Introduction to Rational Functions
Polynomials aren't immediately useful for modeling the following behaviors:
Outputs that approach a specific real number as $\,x\rightarrow\infty\,$ (or $\,x\rightarrow -\infty$)
Why not? For non-constant polynomials, when inputs get arbitrarily large, the outputs always get arbitrarily large.
Outputs that ‘blow up’ (go to $\,\pm\infty\,$) as the input approaches a finite number
Why not? The only time that polynomial outputs can get arbitrarily large is when $\,x\rightarrow\pm\infty\,.$
Polynomials can still be useful in modeling these situations—we just need to allow them in the denominator!
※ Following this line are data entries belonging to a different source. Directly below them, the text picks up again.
(* ===== verification/Dict.v ===== *)
(** * dict.c: hash tables with incremental rehashing

    A table is an array of chains; a dictionary owns two tables and moves
    buckets from [ht[0]] to [ht[1]] while [rehashidx <> -1].  Out of range or
    NULL table accesses make the model fail ([None]); the theorems show that
    they do not happen.  The file holds the data, the operations and the
    theorems that make the operations implement a finite map.  The cursor
    of SCAN is in DictScan.v. *)
From S2P Require Import Prelude.

Definition DICT_HT_INITIAL_SIZE : Z := 4.
Definition dict_force_resize_ratio : Z := 5.

(** Return codes. *)
Inductive dict_rc := DICT_OK | DICT_ERR.

(** [dictht]: [table] is [[]] when the pointer is NULL. *)
Record dictht (K V : Type) := Dictht {
  table : list (list (K * V));
  size : Z;
  sizemask : Z;
  used : Z
}.
Arguments Dictht {K V}. Arguments table {K V}. Arguments size {K V}.
Arguments sizemask {K V}. Arguments used {K V}.

Record dict (K V : Type) := Dict {
  ht0 : dictht K V;
  ht1 : dictht K V;
  rehashidx : Z;
  iterators : Z
}.
Arguments Dict {K V}. Arguments ht0 {K V}. Arguments ht1 {K V}.
Arguments rehashidx {K V}. Arguments iterators {K V}.

(** A [dictEntry *]: which table, which bucket, which position in the chain. *)
Record eref := Eref { er_table : bool; er_idx : Z; er_pos : nat }.

Section Dict.
  Context {K V : Type} `{EqDecision K} (hashFunction : K -> Z).

Definition dictHashKey (key : K) : Z := u64 (hashFunction key).

Definition dictIsRehashing (d : dict K V) : bool := negb (rehashidx d =? -1).
Definition dictSize (d : dict K V) : Z := used (ht0 d) + used (ht1 d).
Definition dictSlots (d : dict K V) : Z := size (ht0 d) + size (ht1 d).

Definition getht (d : dict K V) (t : bool) : dictht K V := if t then ht1 d else ht0 d.
Definition setht (d : dict K V) (t : bool) (h : dictht K V) : dict K V :=
  if t then Dict (ht0 d) h (rehashidx d) (iterators d)
  else Dict h (ht1 d) (rehashidx d) (iterators d).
This produces a rational function, which is the subject of this section.
A function is a rational function if and only if it can be written as a ratio of polynomials, where the denominator is not always zero.
Equivalently, a function $\,f\,$ is a rational function if and only if it can be written in the form $$\cssId{s14}{f(x) = \frac{P(x)}{Q(x)}}$$ for polynomials $\,P\,$ and $\,Q\,,$ where $\,Q\,$ is not the zero function.
The domain of a rational function is the set of all real numbers for which the denominator is nonzero.
Example: A Rational Function; Its Domain
The function $\displaystyle\,f(x) = \frac{x^2 - 1}{2x + 3}\,$ is a rational function, since both the numerator and denominator are polynomials.
The domain of $\,f\,$ is the set of all real numbers $\,x\,$ for which the denominator is nonzero.
There's only one place where the denominator is equal to zero:
$$ \begin{gather} \cssId{s21}{2x + 3 = 0}\cr\cr \cssId{s22}{2x = -3}\cr\cr \cssId{s23}{x = -\frac{3}{2}} \end{gather} $$Therefore, the number $\,-\frac{3}{2}\,$ must be excluded from the domain of $\,f\,.$
Recall that the notation ‘$\text{dom}(f)\,$’ is used to denote the domain of $\,f\,.$ The domain can be conveniently described using either set-builder notation or interval notation:
Using set-builder notation:
$$\cssId{s28}{\text{dom}(f) = \{x\ |\ x\ne -\frac{3}{2}\}}$$
The domain of $\,f\,$ consists of two intervals of real numbers—the interval to the left of $-\frac{3}{2}\,$ and the interval to the right of $-\frac{3}{2}\,.$
Recall that the union symbol, ‘$\cup\,$’, is used to ‘combine’ two sets into a bigger set. Thus, using interval notation, we can alternatively write:
$$ \cssId{s34}{\text{dom}(f) = (-\infty,-\frac{3}{2}) \cup (-\frac{3}{2},\infty)} $$Notes About Rational Functions
RATIOnal functions—the name is a hint!
Observe that the word ‘rational’ contains the word RATIO (RATIOnal), to help remind you that rational functions are RATIOs. Ratios of what? Of polynomials! (... with appropriate restrictions on the denominator, of course ... )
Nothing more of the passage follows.